Demo-Rede (11.2.2021) – Solidarität mit der Studierenden an der Boğaziçi-Universität
Liebe Freundinnen und Genossinnen, liebe Öffentlichkeit, Die aktuellen Ereignisse an der Istanbuler Boğaziçi-Universität führen uns zunächst nochmal zurück in die jüngsten Diskussionen in der deutschen Hochschullandschaft. Wer z.B. im Herbst 2019 meinte, den öffentlichen Mob auf Seiten Bernd Luckes unterstützen müssen, muss jetzt feststellen, dass er sich vor den Karren rechter Ideologie und Politik spannen lassen hat. Denn hier ging es nie wirklich um Wissenschaftsfreiheit. Sondern um die Frage, ob rechten Politikern und ihren Äußerungen von wissenschaftlich längst erledigten menschenfeindlichen Meinungen die Bühne - und damit den Schein der Wissenschaftlichkeit überlassen werden soll.
Eine Einschränkung der Wissenschaftsfreiheit lässt sich dagegen gut durch den Anlass unserer heutigen Demonstration definieren: Ersetzung der Universitätsleitung durch einen Politiker der herrschenden Partei, Androhung der staatlichen Verfolgung von oppositionellen Mitgliedern der Universität, Niederschlagung von Protesten und damit der Verlust demokratischer Gundrechte auf dem Campus - und schlussendlich für die Betroffenen Angst um ihre körperliche Unversehrtheit und sogar ihr Leben. Gute Gründe dafür, damit wir uns hier und heute solidarisch mit den Protesten der betroffenen Kommilitoninnen und Wissenschaftlerinnen in Istanbul zeigen und überlegen, wie wir den Druck auf das AKP-Regime auch hier in Deutschland erhöhen können.
Und auch für uns ist es wichtig in internationaler Solidarität und Vernetzung die Auseinandersetzung um Wissenschaftsfreiheit ernst zu nehmen. Nicht wegen Lucke, sondern weil es in ganz Europa verschiedene Tendenzen gibt, die die Freiheit an Universitäten angreifen. So soll in Athen bald eine Campus-Polizei das Leben auf dem Campus überwachen und auch hier in Deutschland gibt es Gründe zur Sorge: Die Wissenschaft entfernt sich durch die wachsende Abhängigkeit von Drittmitteln - und damit auch von Kapital-Interessen - immer weiter von ihrem Inhalt: Der kooperativen Arbeit zur Verbesserung der Lebensverhältnisse auf diesen Planeten. Gleichzeitig haben wir es mit Angriffen auf Wissenschaftlerinnen durch Corona-Leugnerinnen und Angriffe auf demokratische Hochschulen durch neue Hochschulgesetze und rechte Professorinnen zu tun.

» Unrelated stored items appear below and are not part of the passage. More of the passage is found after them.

(** C3.  The Ethical Evaluator runs universalizability, humanity-as-end and
    kingdom-of-ends in that order and stops at the first failing sub-test,
    reporting that sub-test's reason under its formulation; when all three
    pass the verdict is the fixed approval; and a sub-test that raises makes
    the evaluator raise, later sub-tests not being run.  An action whose
    name is neither [executeTransaction] nor [respondToMessage] is approved
    whatever its parameters are; a well-typed action that none of the
    literal checks matches is approved. *)
Theorem ethical_evaluator_first_failure (a : Action) :
  (forall u, universalizabilityTest a = Ok u -> passes u = false ->
     categoricalImperative a =
       Ok {| approved := false;
             reason := "Fails universalizability: " ++ test_reason u |}) /\
  (forall u h, universalizabilityTest a = Ok u -> passes u = true ->
     humanityAsEndTest a = Ok h -> passes h = false ->
     categoricalImperative a =
       Ok {| approved := false; reason := "Fails humanity as end: " ++ test_reason h |}) /\
  (forall u h k, universalizabilityTest a = Ok u -> passes u = true ->
     humanityAsEndTest a = Ok h -> passes h = true ->
     kingdomOfEndsTest a = Ok k -> passes k = false ->
     categoricalImperative a =
       Ok {| approved := false; reason := "Fails kingdom of ends: " ++ test_reason k |}) /\
  (forall u h k, universalizabilityTest a = Ok u -> passes u = true ->
     humanityAsEndTest a = Ok h -> passes h = true ->
     kingdomOfEndsTest a = Ok k -> passes k = true ->
     categoricalImperative a = Ok approvedVerdict) /\
  (forall e, universalizabilityTest a = Throw e -> categoricalImperative a = Throw e) /\
  (forall u e, universalizabilityTest a = Ok u -> passes u = true ->
     humanityAsEndTest a = Throw e -> categoricalImperative a = Throw e) /\
  (forall u h e, universalizabilityTest a = Ok u -> passes u = true ->
     humanityAsEndTest a = Ok h -> passes h = true ->
     kingdomOfEndsTest a = Throw e -> categoricalImperative a = Throw e) /\
  (action a <> "executeTransaction" -> action a <> "respondToMessage" ->
     categoricalImperative a = Ok approvedVerdict) /\
  (wellTyped a -> ~ matchesLiteralCheck a ->
     categoricalImperative a = Ok approvedVerdict).
Proof.
  assert (Hother : action a <> "executeTransaction" -> action a <> "respondToMessage" ->
                   categoricalImperative a = Ok approvedVerdict).
  { intros Hx Hr.
    apply String.eqb_neq in Hx. apply String.eqb_neq in Hr.
    destruct (other_action_passes a Hx Hr) as [Hu [Hh Hk]].
    unfold categoricalImperative. rewrite Hu. simpl. rewrite Hh. simpl. rewrite Hk.
    reflexivity. }
  repeat split.
  - intros u Hu Hp. unfold categoricalImperative. rewrite Hu. simpl. rewrite Hp. reflexivity.
  - intros u h Hu Hpu Hh Hph. unfold categoricalImperative.
    rewrite Hu. simpl. rewrite Hpu. simpl. rewrite Hh. simpl. rewrite Hph. reflexivity.
  - intros u h k Hu Hpu Hh Hph Hk Hpk. unfold categoricalImperative.
    rewrite Hu. simpl. rewrite Hpu. simpl. rewrite Hh. simpl. rewrite Hph. simpl.
    rewrite Hk. simpl. rewrite Hpk. reflexivity.
  - intros u h k Hu Hpu Hh Hph Hk Hpk. unfold categoricalImperative.
    rewrite Hu. simpl. rewrite Hpu. simpl. rewrite Hh. simpl. rewrite Hph. simpl.
    rewrite Hk. simpl. rewrite Hpk. reflexivity.
  - intros e He. unfold categoricalImperative. rewrite He. reflexivity.
  - intros u e Hu Hpu He. unfold categoricalImperative.
    rewrite Hu. simpl. rewrite Hpu. simpl. rewrite He. reflexivity.
  - intros u h e Hu Hpu Hh Hph He. unfold categoricalImperative.
    rewrite Hu. simpl. rewrite Hpu. simpl. rewrite Hh. simpl. rewrite Hph. simpl.
    rewrite He. reflexivity.
  - exact Hother.
  - intros (ps & Hps & Hvalue & Hcontent) Hnone.
    destruct (String.eqb (action a) "executeTransaction") eqn:Hx.
    + apply String.eqb_eq in Hx.
      assert (Hlt : lt (lookup "value" ps) (of_Z 0) = Ok false).
      { destruct (Hvalue Hx) as [Hv | [n Hv]].
        - rewrite Hv. reflexivity.
        - rewrite Hv. unfold lt. cbn [ToNumber bind]. f_equal.
          apply not_negative. intros Hneg. apply Hnone.
          apply (NegativeValue a ps Hx Hps). rewrite Hv. exact Hneg. }
      assert (Hforce : truthy (lookup "force" ps) = false).
      { destruct (has_key "force" ps) eqn:Hk.
        - exfalso. apply Hnone. exact (CarriesForce a ps Hx Hps Hk).
        - rewrite (lookup_absent _ _ Hk). reflexivity. }
      assert (Hto : strict_eq_str (lookup "to" ps) "0xknownScamAddress" = false).
      { destruct (strict_eq_str (lookup "to" ps) "0xknownScamAddress") eqn:Hs;
          [|reflexivity].
        exfalso. apply Hnone. apply (TargetsScam a ps Hx Hps).
        destruct (lookup "to" ps); try discriminate Hs.
        simpl in Hs. apply String.eqb_eq in Hs. subst. reflexivity. }
      unfold categoricalImperative, universalizabilityTest, humanityAsEndTest,
        kingdomOfEndsTest.
      rewrite Hx, Hps. cbn [String.eqb Ascii.eqb Bool.eqb and_then get bind].
      rewrite Hlt. cbn [bind negb passes]. rewrite Hforce. cbn [bind negb passes].
      rewrite Hto. reflexivity.
    + apply String.eqb_neq in Hx.
      destruct (String.eqb (action a) "respondToMessage") eqn:Hr;
        [|apply String.eqb_neq in Hr; exact (Hother Hx Hr)].
      apply String.eqb_eq in Hr. destruct (Hcontent Hr) as [text Htext].
      assert (Hphrase : forall phrase,
                In phrase ["mislead"; "manipulate"; "hate speech"] ->
                content_includes a phrase = Ok false).
      { intros phrase Hin. unfold content_includes. rewrite Hps. cbn [get bind].
        rewrite Htext. cbn [call_includes]. f_equal.
        destruct (str_includes text phrase) eqn:Hs; [|reflexivity].
        exfalso. apply Hnone.
        exact (ContentContains a ps text phrase Hr Hps Htext Hin
                 (str_includes_contains _ _ Hs)). }
      unfold categoricalImperative, universalizabilityTest, humanityAsEndTest,
        kingdomOfEndsTest.
      rewrite Hr. cbn [String.eqb Ascii.eqb Bool.eqb and_then bind].
      rewrite (Hphrase "mislead" ltac:(simpl; auto)). cbn [bind negb passes].
      rewrite (Hphrase "manipulate" ltac:(simpl; auto)). cbn [bind negb passes].
      rewrite (Hphrase "hate speech" ltac:(simpl; auto)). reflexivity.
Qed.

End EthicalEvaluator.

Lemma ethical_evaluator_first_failure_witness :
  wellTyped Samples.smallTransfer /\
  ~ matchesLiteralCheck Samples.smallTransfer /\
  Layers.categoricalImperative (E := SampleEngine.engine) Samples.smallTransfer =
    Ok approvedVerdict.
Proof.
  assert (Htyped : wellTyped Samples.smallTransfer).
  { eexists. split; [reflexivity|]. split.
    - intros _. right. eexists. reflexivity.
    - intros H. discriminate H. }
  assert (Hnone : ~ matchesLiteralCheck Samples.smallTransfer).
  { intros [ps Hname Hps Hneg | ps Hname Hps Hforce | ps Hname Hps Hto
           | ps text phrase Hname _ _ _ _]; try discriminate Hname;
      injection Hps as <-.
    - destruct Hneg as [Hinf | [q [Hq Hlt]]]; [discriminate Hinf|].
      simpl in Hq. injection Hq as <-. discriminate Hlt.
    - discriminate Hforce.
    - discriminate Hto. }
  split; [exact Htyped|]. split; [exact Hnone|].
  apply (ethical_evaluator_first_failure (E := SampleEngine.engine) Samples.smallTransfer);
    assumption.
Defined.

(** C3 as the claim states it fails: a [respondToMessage] that carries no
    [content] is matched by none of the literal checks, yet the evaluator
    does not approve it; the first sub-test raises a TypeError, since
    [undefined] has no [includes]. *)
Lemma ethical_evaluator_counterexample :
  ~ matchesLiteralCheck Samples.replyWithoutContent /\
  Layers.universalizabilityTest (E := SampleEngine.engine) Samples.replyWithoutContent =
    Throw TypeError /\
  Layers.categoricalImperative (E := SampleEngine.engine) Samples.replyWithoutContent =
    Throw TypeError.
Proof.
  split; [|split; reflexivity].
  intros [ps Hname _ _ | ps Hname _ _ | ps Hname _ _
         | ps text phrase _ Hps Htext _ _]; try discriminate Hname.
  injection Hps as <-. discriminate Htext.
Qed.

Wenn wir hier also heute in Solidarität mit den Kommilitoninnen und Kolleginnen zusammenkommen, dann zeigen wir damit nicht nur, dass wir ihre Kämpfe sehen, sondern, dass wir diese Kämpfe mit unseren zu verstrickt wissen! Es geht uns nicht um Lippenbekenntnisse oder Symbole der Betroffenheit - Nein. Für uns bedeutet es, noch einmal nachdrücklicher hier den rechten Kräften für befreite Kritische Wissenschaft entgegenzutreten.
Die Auseinandersetzungen unserer Istanbuler Genoss*innen verdeutlichen, wie wichtig Organisierung ist, um der Reaktion und Repression der kapitalistischen Logik entgegen treten zu können: Dadurch, dass wir gemeinsam mit aktiven Kommilitoninnen weltweit Utopisches praktisch machen, in dem wir Strukturen organisieren, die radikaldemokratische Wissenschaft und solidarische Bildung ermöglichen. Wo sie uns spalten, treten wir näher zusammen. Wo sie uns handlungsUNfähig machen wollen, entwickeln wir kollektive Schlagkraft. Hoch die internationale Solidarität!